都電の追突事故の原因について

都電 7505号

 一昨年の6月に都電荒川線で発生した電車どうしの衝突事故について、国土交通省航空・鉄道事故調査委員会から報告書が公表され、各紙が報じています。
 都電荒川線事故、証言より速度出ていた可能性も 調査委 朝日新聞
 都電追突事故:車間距離不十分だった 事故調が報告 毎日新聞
 車間確保せず、速度超過が原因 都電荒川線追突で事故調 産経新聞
 後続の速度超過が原因 荒川線事故で報告書 読売新聞
見出しには「速度超過」、「車間距離不十分」と書いてあります。事故報告書の本文もすでにネット上に出ています。
 鉄道事故調査報告書 東京都交通局荒川線梶原停留場〜栄町停留場間車両衝突事故 航空・鉄道事故調査委員会
 追突した電車の運転手が「軌道運転規則」の「先行車両との距離が100m以下のときの運転速度は15km/h 以下とする」という規則を守っていなかったというのが結論のようです。一般の鉄道には「閉塞」という概念があって、一定の区間には1本の列車しか入らないよう信号制御され、安全を確保しています。さらに信号だけでは見落とすことがあるので、ATSのような別の手段も講じられています。路面電車でも阪堺電車嵐電の専用軌道区間では同じような保安装置があります。しかし、一般の軌道の場合、今回の都電もそうですが、この「閉塞」という概念がなくて、それに代わる規則が「100m以下15km/h」ということになります。ところがこの報告書を読んでいると、とても気になる箇所がありました。追突した電車の運転手の口述です。

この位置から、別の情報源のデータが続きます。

(* ===== verification/JsonTool.v ===== *)
(** The command that prints a JSON file back (src/json/json.c, src/json/load.c). *)

From stdpp Require Import prelude strings.
From S2P Require Import Prelude Json.
Local Open Scope Z_scope.

(** ** The program *)

(** A file: the size [stat] tells, and the bytes [fread] finds, fewer when the file was cut
    in between; [fopen] may fail. *)
Record jfile := mk_jfile { jf_size : Z; jf_bytes : option bytes }.

(** src/json/load.c:23-27 load (the loop): [fread] gives what is left up to [remaining]. *)
Fixpoint fread_loop (fuel : nat) (data buf : bytes) (remaining : Z) : fault + bytes :=
  match fuel with
  | O => inl NoFuel
  | S fuel' =>
      if 0 <? remaining then
        let got := take (Z.to_nat remaining) data in
        fread_loop fuel' (drop (Z.to_nat remaining) data) (buf ++ got) (remaining - Z.of_nat (length got))
      else inr buf
  end.

(** src/json/load.c:7-31 load : the bytes before the NUL it adds; a size that is not an [int] gives
    a buffer that is not there. *)
Definition load (fuel : nat) (file : option jfile) : fault + option bytes :=
  match file with
  | None => inr None
  | Some f =>
      match jf_bytes f with
      | None => inr None
      | Some data =>
          let remaining := s32 (jf_size f) in
          if remaining <? 0 then inl Fault
          else match fread_loop fuel data [] remaining with inl e => inl e | inr b => inr (Some b) end
      end
  end.

(** src/json/json.c:7-30 main : what it prints on the standard output, with the status. The result
    of [load] is not looked at: without a file the pointer parsed is not set. *)
Definition main (fuel : nat) (argc : Z) (file : option jfile) : fault + (Z * bytes) :=
  if negb (argc =? 2) && negb (argc =? 3) then inr (-1, [])
  else
    match load fuel file with
    | inl e => inl e
    | inr None => inl Fault
    | inr (Some json) =>
        match parse json with
        | inl e => inl e
        | inr (_, root) => match tostring root with Some text => inr (0, cstr text ++ [10]) | None => inl Fault end
        end
    end.

(** ** Loading *)

Lemma load_all f data fuel : jf_bytes f = Some data → jf_size f = Z.of_nat (length data) → jf_size f < 2 ^ 31 → (2 <= fuel)%nat →
  load fuel (Some f) = inr (Some data).
Proof.
  intros Hd Hsz Hs Hf. unfold load. rewrite Hd, s32_id by lia. destruct (Z.ltb_spec (jf_size f) 0); [lia|]. destruct fuel as [|[|fuel]]; [lia..|].
  rewrite Hsz. cbn [fread_loop]. rewrite Nat2Z.id, firstn_all.
  destruct (Z.ltb_spec 0 (Z.of_nat (length data))); [|by destruct data; [|simpl in *; lia]]. by rewrite Z.sub_diag.
Qed.

(** A file that has fewer bytes than it is asked for. *)
Lemma load_short fuel data buf remaining : Z.of_nat (length data) < remaining → fread_loop fuel data buf remaining = inl NoFuel.
Proof.
  revert data buf remaining. induction fuel as [|fuel IH]; intros data buf remaining Hr; [done|]. cbn [fread_loop].
  rewrite (proj2 (Z.ltb_lt 0 remaining)) by lia. apply IH. rewrite length_drop, length_take. lia.
Qed.

(** Reading a file gives its bytes, in two steps of the loop at most; a file cut after its size
    was asked for is read for ever. *)
Theorem load_reads f data : jf_bytes f = Some data → 0 <= jf_size f < 2 ^ 31 →
  (jf_size f = Z.of_nat (length data) → ∀ fuel, (2 <= fuel)%nat → load fuel (Some f) = inr (Some data)) ∧
  (Z.of_nat (length data) < jf_size f → ∀ fuel, load fuel (Some f) = inl NoFuel).
Proof.
  intros Hd Hs. split; [intros Hsz fuel Hf; by apply load_all; [..|lia|]|].
  intros Hlt fuel. unfold load. rewrite Hd, s32_id by lia. destruct (Z.ltb_spec (jf_size f) 0); [lia|]. by rewrite load_short.
Qed.

(** C23: The command prints a file it has printed before as it is: for a document of the kind the
    library reads back, the text it prints is the text of the file. *)
Theorem json_tool arr cs text f fuel argc : good_children arr cs → tostring (JE None (nested_tp arr) None cs) = Some text →
  jf_bytes f = Some text → jf_size f = Z.of_nat (length text) → jf_size f < 2 ^ 31 → argc = 2 ∨ argc = 3 → (2 <= fuel)%nat →
  main fuel argc (Some f) = inr (0, text ++ [10]).
Proof.
  intros Hcs Ht Hb Hsz H31 Hargc Hfuel. unfold main.
  assert (negb (argc =? 2) && negb (argc =? 3) = false) as -> by (by destruct Hargc as [->| ->]).
  rewrite (load_all f text fuel Hb Hsz H31 Hfuel). destruct (printed arr cs text Hcs Ht) as [H0 ->].
  rewrite Ht. by rewrite (cstr_id text H0).
Qed.

(** ** A file *)

Definition ex_text : bytes := default [] (tostring (JE None TP_OBJECT None ex_doc)).
Definition ex_file : jfile := mk_jfile (Z.of_nat (length ex_text)) (Some ex_text).

Lemma load_reads_witness : load 2 (Some ex_file) = inr (Some ex_text).
Proof. apply (load_reads ex_file ex_text); [done|by vm_compute|done|lia]. Defined.

Lemma json_tool_witness : main 2 2 (Some ex_file) = inr (0, ex_text ++ [10]).
Proof. apply (json_tool false ex_doc); [apply ex_doc_good|by vm_compute|done|done|by vm_compute|by left|lia]. Defined.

 「軌道運転取扱心得には追従運転について「先行車両との間隔が100m以内になったときには15km/h 以下で運転」という表現があったと思う。この制限速度はかなり遅いので、そこまで落としてというのは自分ではやっていなかった。」
 知っているけど「やっていない」というのですから、守るも何もありません。この人を個人的に責めようということではなくて、この規定は、鉄道でいう「閉塞」と同じ意味を持つ保安上きわめて重要なルールにもかかわらず、今回のように前の電車が予期せぬ挙動をとって急ブレーキをかけない限り、守らなくても何も問題が生じないところが落とし穴だと思います。あえていえば、この人だけが「やっていない」のかというと、先行する電車に100m以内に近づいた電車が絶えず15km/h以下で走っているかを思い起こすと、にわかに断言しかねるものがあります。
 今回の場合は先行が試運転の電車という特殊なケースで、試運転の区間、内容が他の運転手に周知されていないなどの問題ももちろんあります。「急に止まると知っていればぶつけたりしないよ」というのも一面の事実で、そのような観点からの対策も必要でしょう。しかし、そんな特殊なケースでなくとも、併用軌道で車が軌道上に進入した、専用軌道でホームから人が落ちたなど、急ブレーキをかける場面は想定されるわけですから、「100m以下15km/h」は絶対に守るということを今回の事故の教訓としてほしいと思います。